**Task instructions**:
Nothing outside the range below should be printed. Output exactly the lines from the line with "intros Hm H1 H2." to the line with "fold c. by destruct c.", both included.

**Data extract**:
----

(** ** Discovery of HTIF *)

Lemma htif_prop_spec p n scan s :
  k_mem s = m -> literal m "compatible" -> literal m "ucb,htif0" -> mcstr m (f_name p) (f_str p) ->
  (named p "compatible" = true -> mcstr m (f_value p) (vals (f_value p))) ->
  htif_prop (mkProp n (f_name p) (f_value p) (f_len p)) scan s =
  Ok (mkHtifScan (if is_prop "compatible" "ucb,htif0" p then 1 else hs_compat scan) (hs_htif scan)) s.
Proof.
  intros Hm H1 H2 Hp Hv. unfold htif_prop. rewrite <- bind_assoc, (bind_Ok _ _ _ _ _ (is_prop_spec _ _ p n s Hm H1 H2 Hp Hv)).
  destruct (is_prop _ _ p); [done|by destruct scan].
Qed.
Lemma htif_props ps n scan s :
  k_mem s = m -> literal m "compatible" -> literal m "ucb,htif0" -> readable "compatible" ps ->
  run_events htif_cb (prop_events n ps) scan s =
  Ok (mkHtifScan (if existsb (is_prop "compatible" "ucb,htif0") ps then 1 else hs_compat scan) (hs_htif scan)) s.
Proof.
  intros Hm H1 H2. revert n scan. induction ps as [|p ps IH]; intros n scan Hr; [by destruct scan|].
  cbn [prop_events run_events run_event htif_cb cb_prop]. destruct (Hr p ltac:(set_solver)) as [Hp Hv].
  rewrite (bind_Ok _ _ _ _ _ (htif_prop_spec p _ scan s Hm H1 H2 Hp Hv)), IH; [|intros q Hq; apply Hr; set_solver].
  cbn [existsb hs_compat hs_htif]. by destruct (is_prop _ _ p), (existsb _ ps).
Qed.
Definition node_htif (x : fdt_scan_node * list fprop) : bool := existsb (is_prop "compatible" "ucb,htif0") (snd x).
Lemma htif_nodes xs scan s :
  k_mem s = m -> literal m "compatible" -> literal m "ucb,htif0" -> Forall (fun x => readable "compatible" (snd x)) xs ->
  exists scan', run_events htif_cb (flat_map node_events xs) scan s = Ok scan' s /\
    hs_htif scan' = if existsb node_htif xs then 1 else hs_htif scan.
Proof.
  intros Hm H1 H2 Hr. revert scan. induction Hr as [|[n ps] xs Hx Hr IH]; intros scan; [by exists scan|].
  cbn [flat_map]. rewrite run_events_app. unfold node_events. cbn [fst snd run_events].
  set (c := existsb (is_prop "compatible" "ucb,htif0") ps).
  assert (E : run_events htif_cb (Open n :: prop_events n ps ++ [Done (seen ps n)]) scan s =
     Ok (mkHtifScan (if c then 1 else 0) (if c then 1 else hs_htif scan)) s).
  { cbn [run_events]. erewrite bind_Ok by reflexivity. rewrite run_events_app, (bind_Ok _ _ _ _ _ (htif_props ps n _ s Hm H1 H2 Hx)).
    fold c. by destruct c. }
  cbn [run_events] in E. rewrite (bind_Ok _ _ _ _ _ E). destruct (IH (mkHtifScan (if c then 1 else 0) (if c then 1 else hs_htif scan))) as (scan' & E' & Hs).
  exists scan'. split; [done|]. rewrite Hs. cbn [existsb]. unfold node_htif at 2. cbn [snd hs_htif]. fold c. by destruct c, (existsb node_htif xs).
Qed.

----

**Reply to the exercise**:
  intros Hm H1 H2. revert n scan. induction ps as [|p ps IH]; intros n scan Hr; [by destruct scan|].
  cbn [prop_events run_events run_event htif_cb cb_prop]. destruct (Hr p ltac:(set_solver)) as [Hp Hv].
  rewrite (bind_Ok _ _ _ _ _ (htif_prop_spec p _ scan s Hm H1 H2 Hp Hv)), IH; [|intros q Hq; apply Hr; set_solver].
  cbn [existsb hs_compat hs_htif]. by destruct (is_prop _ _ p), (existsb _ ps).
Qed.
Definition node_htif (x : fdt_scan_node * list fprop) : bool := existsb (is_prop "compatible" "ucb,htif0") (snd x).
Lemma htif_nodes xs scan s :
  k_mem s = m -> literal m "compatible" -> literal m "ucb,htif0" -> Forall (fun x => readable "compatible" (snd x)) xs ->
  exists scan', run_events htif_cb (flat_map node_events xs) scan s = Ok scan' s /\
    hs_htif scan' = if existsb node_htif xs then 1 else hs_htif scan.
Proof.
  intros Hm H1 H2 Hr. revert scan. induction Hr as [|[n ps] xs Hx Hr IH]; intros scan; [by exists scan|].
  cbn [flat_map]. rewrite run_events_app. unfold node_events. cbn [fst snd run_events].
  set (c := existsb (is_prop "compatible" "ucb,htif0") ps).
  assert (E : run_events htif_cb (Open n :: prop_events n ps ++ [Done (seen ps n)]) scan s =
     Ok (mkHtifScan (if c then 1 else 0) (if c then 1 else hs_htif scan)) s).
  { cbn [run_events]. erewrite bind_Ok by reflexivity. rewrite run_events_app, (bind_Ok _ _ _ _ _ (htif_props ps n _ s Hm H1 H2 Hx)).
    fold c. by destruct c. }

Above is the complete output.